- [THE PROBLEM]
When you reach the line with "rewrite app_nil_r. apply" in the data below, begin printing lines exactly, and stop once the line with "computeChecksum faults clock kb ns node path w = (r, w')" has been printed.

- [PROVIDED MATERIAL]
Lemma filter_helper ns name node pods :
  existsb (same_pod ns name) pods = false ->
  List.filter (fun p => negb (same_pod ns name p)) (pods ++ [helper_pod ns node name]) = pods.
Proof.
  intros H. rewrite List.filter_app. simpl. unfold same_pod at 2. simpl. rewrite !String.eqb_refl. simpl.
  rewrite app_nil_r. apply list_filter_all. intros p Hp. apply negb_true_iff, not_true_iff_false. intros Hs.
  apply not_true_iff_false in H. apply H, existsb_exists. eauto.
Qed.

Lemma computeChecksum_spec faults clock kb ns node path w r w' :
  computeChecksum faults clock kb ns node path w = (r, w') ->
  let name := helperPodName_at (clock (fw_calls w)) in
  helper_frame w w' /\ (fw_calls w < fw_calls w' <= fw_calls w + 32)%nat /\
  (faults (pred (fw_calls w')) = None -> fw_pods w' = fw_pods w) /\
  (forall h, r = Ok h -> h <> "" /\
     (exists i, (i < 30)%nat /\ (kb_poll kb name i).1 = PodSucceeded /\
        forall j, (j < i)%nat -> (kb_poll kb name j).1 <> PodSucceeded /\ (kb_poll kb name j).1 <> PodFailed) /\
     exists data re, kb_logs kb name = Ok (data, re) /\ sum_line (raw_lines data) h).
Proof.
  intros H name. unfold computeChecksum, create_helper, fw_call in H. fold name in H.
  destruct (faults (fw_calls w)) as [e|].
  { simplify_eq. split; [apply helper_frame_tick|]. split; [simpl; lia|]. done. }
  destruct (existsb (same_pod ns name) (fw_pods (fw_tick w))) eqn:Ee; simpl in Ee.
  { simplify_eq. split; [apply helper_frame_tick|]. split; [simpl; lia|]. done. }
  set (w1 := fw_emit _ _ _) in H.
  assert (helper_frame w w1) as F1 by (by apply helper_frame_emit).
  destruct (wait_helper faults kb helper_polls 0 ns name w1) as [wr w2] eqn:Ew.
  apply wait_helper_spec in Ew as (F2 & P2 & _ & C2 & R2); [|done].
  destruct (delete_helper_spec faults ns name w2) as (F3 & C3 & P3). simplify_eq.
  split; [by eapply helper_frame_trans; [|eapply helper_frame_trans]|]. split.
  { destruct F2 as (_ & _ & F2 & _). rewrite C3. unfold helper_polls in *. simpl in *. lia. }
  split.
  - rewrite C3. simpl. intros Hf. rewrite P3, P2 by done. by apply filter_helper.
  - intros h Hr. destruct wr as [[]|]; [|done].
    destruct (kb_logs kb name) as [[data re]|] eqn:El; [|done].
    split; [by eapply parse_nonempty|]. split; [|by eauto using scan_sha256_Ok].
    destruct R2 as (j & Hj & Hs & Hk); [done|done|]. exists j. unfold helper_polls in *.
    split; [lia|]. split; [done|]. intros k Hlt. apply Hk. lia.
Qed.

(** A checksum takes a bounded number of API calls (at most 30 polls) whatever
    the cluster does; it touches neither the chain object nor any checkpoint;
    when its last call succeeds no helper Pod is left behind, on success and on
    every error path; and a checksum is returned only from the log of a helper
    seen to succeed: the non-empty first field of the first line with two. *)
Theorem computeChecksum_exact faults clock kb ns node path w :
  let '(r, w') := computeChecksum faults clock kb ns node path w in
  let name := helperPodName_at (clock (fw_calls w)) in
  helper_frame w w' /\ (fw_calls w < fw_calls w' <= fw_calls w + 32)%nat /\
  (faults (pred (fw_calls w')) = None -> fw_pods w' = fw_pods w) /\
  (forall h, r = Ok h -> h <> "" /\
     (exists i, (i < 30)%nat /\ (kb_poll kb name i).1 = PodSucceeded /\
        forall j, (j < i)%nat -> (kb_poll kb name j).1 <> PodSucceeded /\ (kb_poll kb name j).1 <> PodFailed) /\
     exists data re, kb_logs kb name = Ok (data, re) /\ sum_line (raw_lines data) h).
Proof.
  destruct (computeChecksum faults clock kb ns node path w) as [r w'] eqn:E.
  by apply computeChecksum_spec in E.
Qed.
(** * polkadot_verifier: the Python binding of the SR25519 signature verifier

    A shallow embedding of [python/polkadot_verifier.py].  The module loads
    the shared library, declares the prototypes of its two exported
    functions, and offers [verify] and [get_version].

    Python values are modelled as the interpreter has them: a [str] is a
    sequence of code points, a [bytes] object a sequence of bytes,
    [str.encode()] and [bytes.decode()] are the strict UTF-8 codec, an
    exception is an outcome of its own.  The module's globals are an explicit
    state that every function threads, and every foreign call is recorded
    with the C strings the native side reads. *)

From Stdlib Require Import List NArith ZArith Bool Lia String Ascii.
From Stdlib Require Import Strings.Byte.
Import ListNotations.

Local Open Scope N_scope.
Local Open Scope list_scope.

(** ** Python [str] and [bytes] *)

(** A code point.  Python's are below [0x110000]; nothing below needs the
    bound, so the theorems hold for every list of numbers and in particular
    for every Python string. *)
Definition codepoint := N.
Definition str := list codepoint.
Definition bytes := list byte.

(** An ASCII literal of the source as a [str] and as a [bytes]. *)
Definition py_str (s : string) : str := map N_of_ascii (list_ascii_of_string s).
Definition py_bytes (s : string) : bytes := list_byte_of_string s.

(** The C cast [(char) n]: the low eight bits. *)
Definition byte_of_N (n : N) : byte :=
  match Byte.of_N (n mod 256) with
  | Some b => b
  | None => x00
  end.

(** ** Exceptions and outcomes *)

Inductive exn :=
| UnicodeEncodeError (object : str) (start : nat)
| UnicodeDecodeError (object : bytes) (start : nat)
| AttributeError.

Inductive outcome (A : Type) :=
| Return (a : A)
| Raise (e : exn).
Arguments Return {A} a.
Arguments Raise {A} e.

(** ** [str.encode()]: strict UTF-8 *)

Definition is_surrogate (c : codepoint) : bool :=
  (0xD800 <=? c) && (c <=? 0xDFFF).

(** The bytes of one code point that is not a surrogate. *)
Definition utf8_char (c : codepoint) : bytes :=
  if c <? 0x80 then
    [byte_of_N c]
  else if c <? 0x800 then
    [byte_of_N (N.lor 0xC0 (N.shiftr c 6));
     byte_of_N (N.lor 0x80 (N.land c 0x3F))]
  else if c <? 0x10000 then
    [byte_of_N (N.lor 0xE0 (N.shiftr c 12));
     byte_of_N (N.lor 0x80 (N.land (N.shiftr c 6) 0x3F));
     byte_of_N (N.lor 0x80 (N.land c 0x3F))]
  else
    [byte_of_N (N.lor 0xF0 (N.shiftr c 18));
     byte_of_N (N.lor 0x80 (N.land (N.shiftr c 12) 0x3F));
     byte_of_N (N.lor 0x80 (N.land (N.shiftr c 6) 0x3F));
     byte_of_N (N.lor 0x80 (N.land c 0x3F))].

(** [utf8_encode_from object pos s] encodes the suffix [s] of [object] that
    starts at index [pos]; the first surrogate met raises. *)
Fixpoint utf8_encode_from (object : str) (pos : nat) (s : str) : outcome bytes :=
  match s with
  | [] => Return []
  | c :: s' =>
      if is_surrogate c then Raise (UnicodeEncodeError object pos)
      else match utf8_encode_from object (S pos) s' with
           | Return bs => Return (utf8_char c ++ bs)
           | Raise e => Raise e
           end
  end.

Definition encode (s : str) : outcome bytes := utf8_encode_from s 0 s.

(** A string [encode] accepts: no surrogate in it. *)
Definition encodable (s : str) : bool := forallb (fun c => negb (is_surrogate c)) s.

(** ** [bytes.decode()]: strict UTF-8 *)

Definition is_continuation (n : N) : bool := (0x80 <=? n) && (n <=? 0xBF).

(** The second byte of a three-byte sequence: no overlong form after [0xE0],
    no surrogate after [0xED]. *)
Definition second_of_three (n0 n1 : N) : bool :=
  if n0 =? 0xE0 then (0xA0 <=? n1) && (n1 <=? 0xBF)
  else if n0 =? 0xED then (0x80 <=? n1) && (n1 <=? 0x9F)
  else is_continuation n1.

(** The second byte of a four-byte sequence: no overlong form after [0xF0],
    nothing above [0x10FFFF] after [0xF4]. *)
Definition second_of_four (n0 n1 : N) : bool :=
  if n0 =? 0xF0 then (0x90 <=? n1) && (n1 <=? 0xBF)
  else if n0 =? 0xF4 then (0x80 <=? n1) && (n1 <=? 0x8F)
  else is_continuation n1.

Definition low6 (n : N) : N := N.land n 0x3F.

Definition cons_outcome (c : codepoint) (o : outcome str) : outcome str :=
  match o with
  | Return s => Return (c :: s)
  | Raise e => Raise e
  end.

Fixpoint utf8_decode_from (object : bytes) (pos : nat) (bs : bytes) : outcome str :=
  let bad := Raise (UnicodeDecodeError object pos) in
  match bs with
  | [] => Return []
  | b0 :: r0 =>
      let n0 := Byte.to_N b0 in
      if n0 <? 0x80 then
        cons_outcome n0 (utf8_decode_from object (1 + pos) r0)
      else if n0 <? 0xC2 then bad
      else if n0 <? 0xE0 then
        match r0 with
        | b1 :: r1 =>
            let n1 := Byte.to_N b1 in
            if is_continuation n1 then
              cons_outcome (N.lor (N.shiftl (N.land n0 0x1F) 6) (low6 n1))
                           (utf8_decode_from object (2 + pos) r1)
            else bad
        | _ => bad
        end
      else if n0 <? 0xF0 then
        match r0 with
        | b1 :: b2 :: r2 =>
            let n1 := Byte.to_N b1 in
            let n2 := Byte.to_N b2 in
            if second_of_three n0 n1 && is_continuation n2 then
              cons_outcome (N.lor (N.shiftl (N.land n0 0x0F) 12)
                              (N.lor (N.shiftl (low6 n1) 6) (low6 n2)))
                           (utf8_decode_from object (3 + pos) r2)
            else bad
        | _ => bad
        end
      else if n0 <? 0xF5 then
        match r0 with
        | b1 :: b2 :: b3 :: r3 =>
            let n1 := Byte.to_N b1 in
            let n2 := Byte.to_N b2 in
            let n3 := Byte.to_N b3 in
            if second_of_four n0 n1 && is_continuation n2 && is_continuation n3 then
              cons_outcome (N.lor (N.shiftl (N.land n0 0x07) 18)
                              (N.lor (N.shiftl (low6 n1) 12)
                                 (N.lor (N.shiftl (low6 n2) 6) (low6 n3))))
                           (utf8_decode_from object (4 + pos) r3)
            else bad
        | _ => bad
        end
      else bad
  end.

Definition decode (b : bytes) : outcome str := utf8_decode_from b 0 b.

(** ** The foreign boundary (ctypes) *)

(** What C code reads through a [char*] that points at the buffer of a
    [bytes] object: the bytes before the first null. *)
Fixpoint c_string (buf : bytes) : bytes :=
  match buf with
  | [] => []
  | b :: rest => if Byte.eqb b x00 then [] else b :: c_string rest
  end.

(** [c_char_p] as an argument type passes a [bytes] object as a [char*]. *)
Definition c_char_p (b : bytes) : bytes := c_string b.

(** [c_char_p] as a result type: [None] for a null pointer, otherwise a
    [bytes] copy of the C string found there. *)
Definition c_char_p_result (p : option bytes) : option bytes := option_map c_string p.

(** [c_uint8] as a result type: the Python [int] of the byte. *)
Definition c_uint8 (b : byte) : Z := Z.of_N (Byte.to_N b).

(** The handle of the loaded shared library.  The prototypes the module
    declares ([argtypes = [c_char_p, c_char_p, c_char_p]], [restype = c_uint8];
    [argtypes = []], [restype = c_char_p]) are the types of the two symbols. *)
Module CDLL.
Record t := {
  verify_polkadot_signature : bytes -> bytes -> bytes -> byte;
  get_version : unit -> option bytes
}.
End CDLL.

Inductive cvalue :=
| CUInt8 (b : byte)
| CCharP (p : option bytes).

(** One foreign call as the native side sees it. *)
Record ffi_call := {
  symbol : string;
  c_args : list bytes;
  c_result : cvalue
}.

(** ** Module state and the monad of the module's functions *)

Record Globals := {
  lib_path : string;
  lib : CDLL.t
}.

(** The module body: the path of the library next to the package, and the
    handle the loader returns for it. *)
Definition module_init (root : string) (load : string -> CDLL.t) : Globals :=
  let lib_path := (root ++ "/target/release/libpolkadot_sig_verifier.so")%string in
  {| lib_path := lib_path; lib := load lib_path |}.
(** The builder after [pushLine(line)] for each of the lines in turn. *)
Definition pushLines (lines : list jsstring) : list MessagePart :=
  fold_left (fun parts line => MessageBuilder.pushLine parts [PText line])
    lines [].

(** The first line the formatter writes for an [Error]: [error.stack] when
    it is not empty, [error.toString()] otherwise. *)
Definition headline (stack text : jsstring) : jsstring :=
  match stack with [] => text | _ :: _ => stack end.

(** Inputs whose title comes from the environment, under the name
    [toString], which is not among the variables. *)
Definition inheritedTitleInputs : list (jsstring * jsstring) :=
  [ (str "INPUT_TOKEN", str "secret");
    (str "INPUT_REPOSITORY", str "octo/hello");
    (str "INPUT_TAG", str "v1");
    (str "INPUT_STRATEGY", str "replace");
    (str "INPUT_TITLE-SOURCE", str "env");
    (str "INPUT_TITLE", str "toString");
    (str "INPUT_BODY-SOURCE", str "literal") ].

Definition inheritedTitleWorld : World :=
  sampleWorld inheritedTitleInputs [] (httpError 404) [] [] (Ok tt).

(** What [readInputs] returns in [inheritedTitleWorld]. *)
Definition inheritedTitleBase : ConfigBase :=
  {| owner := str "octo"; repo := str "hello"; tag := str "v1";
     tagMessage := str "v1"; title := PrototypeMember (str "toString");
     body := []; prerelease := false; draft := false;
     discussionCategoryName := None; files := [] |}.

(** Work on the files of a release: the glob, the stat of a file, the calls
    on the assets of the release, and setting the output. *)
Definition isFileWork (ev : Event) : bool :=
  match ev with
  | EGlob _ | EStat _ | EListReleaseAssets _ _ _ | EDeleteReleaseAsset _ _ _
  | EUploadReleaseAsset _ _ _ _ | ESetOutput _ _ => true
  | _ => false
  end.

(** The events of an upload attempt for [name] that deletes the given
    assets in turn: for each, the announcement and the call. *)
Definition clearing (c : ConfigBase) (name : jsstring) (assets : list Asset)
  : Trace :=
  flat_map
    (fun a =>
       [ELog LDebug (str "deleting existing asset from previous attempt: "
                     ++ name);
        EDeleteReleaseAsset (owner c) (repo c) (asset_id a)])
    assets.

(** The number of inner errors below an error: the length of its chain of
    causes. *)
Fixpoint causes (e : LoggedError) : nat :=
  match e with
  | NotAnError _ => O
  | AnError _ _ _ None => O
  | AnError _ _ _ (Some inner) => S (causes inner)
  end.

(* ================================================================== *)
(** ** Basic facts *)
(* ================================================================== *)

Example trim_strips_both_ends :
  JsString.trim (str "  owner / repo  ") = str "owner / repo".
Proof. reflexivity. Qed.

Example splitLines_accepts_crlf :
  JsString.splitLines (str "a" ++ [13%N; 10%N] ++ str "b" ++ [10%N])
  = [str "a"; str "b"; []].
Proof. reflexivity. Qed.

Example matchOwnerRepo_is_greedy :
  matchOwnerRepo (str "a/b/c") = Some (str "a/b", str "c").
Proof. reflexivity. Qed.

Example backoffDelay_samples :
  backoffDelay 0 (1 # 2) 4000 = 1500
  /\ backoffDelay 1 (999 # 1000) 4000 = 2999
  /\ backoffDelay 2 0 4000 = 4000
  /\ backoffDelay 3 (1 # 4) 4000 = 4000.
Proof. repeat split. Qed.

Example isHttpError_samples :
  isHttpError (httpError 404) = true
  /\ isHttpError networkError = false
  /\ isHttpError (ActionError (str "tag already exists") None) = false.
Proof. repeat split. Qed.

Lemma bind_Ok {A B} (m : M A) (k : A -> M B) h h' a :
  m h = (h', Ok a) -> bind m k h = k a h'.
Proof. intros E. unfold bind. now rewrite E. Qed.

Lemma bind_Err {A B} (m : M A) (k : A -> M B) h h' e :
  m h = (h', Err e) -> bind m k h = (h', Err e).
Proof. intros E. unfold bind. now rewrite E. Qed.

Lemma tryCatch_Ok {A} (m : M A) handler h h' a :
  m h = (h', Ok a) -> tryCatch m handler h = (h', Ok a).
Proof. intros E. unfold tryCatch. now rewrite E. Qed.

Lemma tryCatch_Err {A} (m : M A) handler h h' e :
  m h = (h', Err e) -> tryCatch m handler h = handler e h'.
Proof. intros E. unfold tryCatch. now rewrite E. Qed.

Lemma log_run level message h :
  log level message h = (h ++ [ELog level message], Ok tt).
Proof. reflexivity. Qed.

Lemma forEach_app {A} (xs ys : list A) (body : A -> M unit) h h' :
  forEach xs body h = (h', Ok tt) ->
  forEach (xs ++ ys) body h = forEach ys body h'.
Proof.
  revert h. induction xs as [|x xs IH]; intros h E; simpl in *.
  - unfold ret in E. now inversion E.
  - unfold bind in *. destruct (body x h) as [h1 [[]|e]]; [|discriminate].
    now apply IH.
Qed.

Lemma JsString_eqb_refl s : JsString.eqb s s = true.
Proof.
  induction s as [|c s IH]; simpl; [reflexivity|].
  now rewrite N.eqb_refl, IH.
Qed.

Lemma JsString_eqb_eq a b : JsString.eqb a b = true <-> a = b.
Proof.
  split; [|intros ->; apply JsString_eqb_refl].
  revert b. induction a as [|x a IH]; destruct b as [|y b]; simpl;
    try discriminate; [reflexivity|].
  intros H. apply andb_prop in H as [Hx Hab].
  apply N.eqb_eq in Hx. subst. f_equal. now apply IH.
Qed.

(* ------------------------------------------------------------------ *)
(** *** Inputs *)

Lemma getInput_run w name required trim h :
  getInput w name required trim h =
  match getRawInput w name with
  | [] => if required then (h, Err (MissingInputParameterError name))
          else (h, Ok None)
  | c :: v =>
      (h, Ok (Some (if trimFlag trim then JsString.trim (c :: v) else c :: v)))
  end.
Proof.
  unfold getInput, hasValue, bind.
  destruct (getRawInput w name); [destruct required|]; reflexivity.
Qed.

Lemma getInput_trace w name required trim h h' r :
  getInput w name required trim h = (h', r) -> h' = h.
Proof.
  rewrite getInput_run.
  destruct (getRawInput w name); [destruct required|]; now inversion 1.
Qed.

(** With [required = true] there is a value or an error: the branch that
    stands for the type of the overload is never taken. *)
Lemma getInputRequired_run w name h :
  getInputRequired w name h =
  match getRawInput w name with
  | [] => (h, Err (MissingInputParameterError name))
  | c :: v => (h, Ok (JsString.trim (c :: v)))
  end.
Proof.
  unfold getInputRequired, bind. rewrite getInput_run.
  now destruct (getRawInput w name).
Qed.

Lemma getInputRequired_trace w name h h' r :
  getInputRequired w name h = (h', r) -> h' = h.
Proof.
  rewrite getInputRequired_run.
  destruct (getRawInput w name); now inversion 1.
Qed.

Lemma getEnumInputRequired_run {T} w name (variants : list (jsstring * T)) h :
  getEnumInputRequired w name variants h =
  match getRawInput w name with
  | [] => (h, Err (MissingInputParameterError name))
  | c :: v =>
      match find (fun x => JsString.eqb (fst x) (JsString.trim (c :: v)))
              variants with
      | Some (_, t) => (h, Ok t)
      | None =>
          (h, Err (InvalidInputParameterValueError name
                     (JsString.trim (c :: v))))
      end
  end.
Proof.
  unfold getEnumInputRequired, getEnumInput, hasValue, bind.
  destruct (getRawInput w name) as [|c v]; [reflexivity|].
  simpl. now destruct (find _ variants) as [[? t]|].
Qed.

(* ------------------------------------------------------------------ *)
(** *** The pattern of [getRepo] *)

Lemma forallb_noLineTerminator s :
  forallb (fun d => negb (JsString.is_line_terminator d)) s = true <->
  noLineTerminator s.
Proof.
  unfold noLineTerminator. rewrite forallb_forall. split; intros H c Hc.
  - apply H in Hc. now apply negb_true_iff in Hc.
  - apply negb_true_iff. now apply H.
Qed.

Lemma slash_not_line_terminator :
  JsString.is_line_terminator JsString.slash = false.
Proof. reflexivity. Qed.

Lemma matchOwnerRepo_cons c s :
  matchOwnerRepo (c :: s) =
  match (if JsString.is_line_terminator c then None else matchOwnerRepo s) with
  | Some (g1, g2) => Some (c :: g1, g2)
  | None =>
      if N.eqb c JsString.slash
         && forallb (fun d => negb (JsString.is_line_terminator d)) s
      then Some ([], s)
      else None
  end.
Proof. reflexivity. Qed.

Lemma matchOwnerRepo_no_slash s :
  ~ In JsString.slash s -> matchOwnerRepo s = None.
Proof.
  induction s as [|c s IH]; intros H; [reflexivity|].
  rewrite matchOwnerRepo_cons, IH by (intros ?; apply H; now right).
  destruct (N.eqb_spec c JsString.slash) as [->|_].
  - exfalso. apply H. now left.
  - now destruct (JsString.is_line_terminator c).
Qed.

Lemma matchOwnerRepo_last_slash a b :
  noLineTerminator (a ++ JsString.slash :: b) ->
  ~ In JsString.slash b ->
  matchOwnerRepo (a ++ JsString.slash :: b) = Some (a, b).
Proof.
  intros HLT Hb. induction a as [|x a IH].
  - change ([] ++ JsString.slash :: b) with (JsString.slash :: b).
    rewrite matchOwnerRepo_cons.
    rewrite slash_not_line_terminator, matchOwnerRepo_no_slash by assumption.
    rewrite N.eqb_refl.
    replace (forallb _ b) with true; [reflexivity|].
    symmetry. apply forallb_noLineTerminator.
    intros c Hc. apply HLT. simpl. now right.
  - change ((x :: a) ++ JsString.slash :: b)
      with (x :: (a ++ JsString.slash :: b)).
    rewrite matchOwnerRepo_cons, (HLT x) by now left.
    rewrite IH; [reflexivity|].
    intros c Hc. apply HLT. now right.
Qed.

Lemma matchOwnerRepo_Some s a b :
  matchOwnerRepo s = Some (a, b) ->
  s = a ++ JsString.slash :: b /\ noLineTerminator s.
Proof.
  revert a. induction s as [|c s IH]; intros a; [discriminate|].
  rewrite matchOwnerRepo_cons.
  destruct (JsString.is_line_terminator c) eqn:Ec.
  - destruct (N.eqb_spec c JsString.slash) as [->|_]; [|discriminate].
    discriminate Ec.
  - destruct (matchOwnerRepo s) as [[g1 g2]|] eqn:Em.
    + intros E. inversion E; subst. destruct (IH g1 eq_refl) as [-> HLT].
      split; [reflexivity|].
      intros d [<-|Hd]; [assumption|now apply HLT].
    + destruct (N.eqb_spec c JsString.slash) as [->|_]; [|discriminate].
      simpl. destruct (forallb _ s) eqn:Ef; [|discriminate].
      intros E. inversion E; subst. split; [reflexivity|].
      apply forallb_noLineTerminator in Ef.
      intros d [<-|Hd]; [reflexivity|now apply Ef].
Qed.

Lemma matchOwnerRepo_line_terminator s c :
  In c s -> JsString.is_line_terminator c = true -> matchOwnerRepo s = None.
Proof.
  intros Hc Ec. destruct (matchOwnerRepo s) as [[a b]|] eqn:E; [|reflexivity].
  apply matchOwnerRepo_Some in E as [_ HLT].
  rewrite (HLT c Hc) in Ec. discriminate.
Qed.

(* ================================================================== *)
(** ** Repository coordinates *)
(* ================================================================== *)

(** C9, as stated, fails: the input [a<LF>b/c] contains a slash, yet
    [getRepo] raises the format error instead of returning the text before
    and after the last slash, because the pattern's [.] does not match a
    line terminator. *)
Lemma getRepo_rejects_inner_line_terminator :
  getInputRequired (repositoryWorld twoLineRepository) (str "repository") []
    = ([], Ok twoLineRepository)
  /\ In JsString.slash twoLineRepository
  /\ getRepo (repositoryWorld twoLineRepository) []
     = ([], Err (ActionError
                   (str "repository is not in the <owner>/<repo> format: "
                    ++ twoLineRepository) None))
  /\ getRepo (repositoryWorld twoLineRepository) []
     <> ([], Ok (JsString.trim (str "a" ++ [10%N] ++ str "b"),
                 JsString.trim (str "c"))).
Proof.
  repeat split; try (vm_compute; reflexivity).
  - vm_compute. tauto.
  - vm_compute. discriminate.
Qed.

(** C9 (amended): [getRepo] splits the repository input at its last slash
    provided the input holds no line terminator (LF, CR, U+2028, U+2029):
    the owner is the trimmed text before the last slash, so it may itself
    contain slashes, and the repository name is the trimmed text after it; a
    trimmed-empty owner, then a trimmed-empty name, is rejected. An input
    with no slash, or with a line terminator, raises the format error. *)
Theorem getRepo_splits_at_last_slash w h s :
  getInputRequired w (str "repository") h = (h, Ok s) ->
  ((~ In JsString.slash s
    \/ (exists c, In c s /\ JsString.is_line_terminator c = true)) ->
   getRepo w h
   = (h, Err (ActionError
                (str "repository is not in the <owner>/<repo> format: " ++ s)
                None)))
  /\
  (forall a b,
     s = a ++ JsString.slash :: b ->
     ~ In JsString.slash b ->
     noLineTerminator s ->
     getRepo w h
     = (h, match JsString.trim a, JsString.trim b with
           | [], _ =>
               Err (ActionError (str "repository owner is invalid: ") None)
           | _ :: _, [] =>
               Err (ActionError (str "repository name is invalid: ") None)
           | o, r => Ok (o, r)
           end)).
Proof.
  intros Hin. split.
  - intros Hs. unfold getRepo. rewrite (bind_Ok _ _ _ _ _ Hin).
    assert (matchOwnerRepo s = None) as ->; [|reflexivity].
    destruct Hs as [Hs|[c [Hc Ec]]].
    + now apply matchOwnerRepo_no_slash.
    + now apply (matchOwnerRepo_line_terminator s c).
  - intros a b -> Hb HLT. unfold getRepo. rewrite (bind_Ok _ _ _ _ _ Hin).
    rewrite matchOwnerRepo_last_slash by assumption.
    destruct (JsString.trim a) as [|x o]; [now rewrite app_nil_r|].
    destruct (JsString.trim b) as [|y r]; [now rewrite app_nil_r|].
    reflexivity.
Qed.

- [ANSWER SPACE]
  rewrite app_nil_r. apply list_filter_all. intros p Hp. apply negb_true_iff, not_true_iff_false. intros Hs.
  apply not_true_iff_false in H. apply H, existsb_exists. eauto.
Qed.

Lemma computeChecksum_spec faults clock kb ns node path w r w' :
  computeChecksum faults clock kb ns node path w = (r, w') ->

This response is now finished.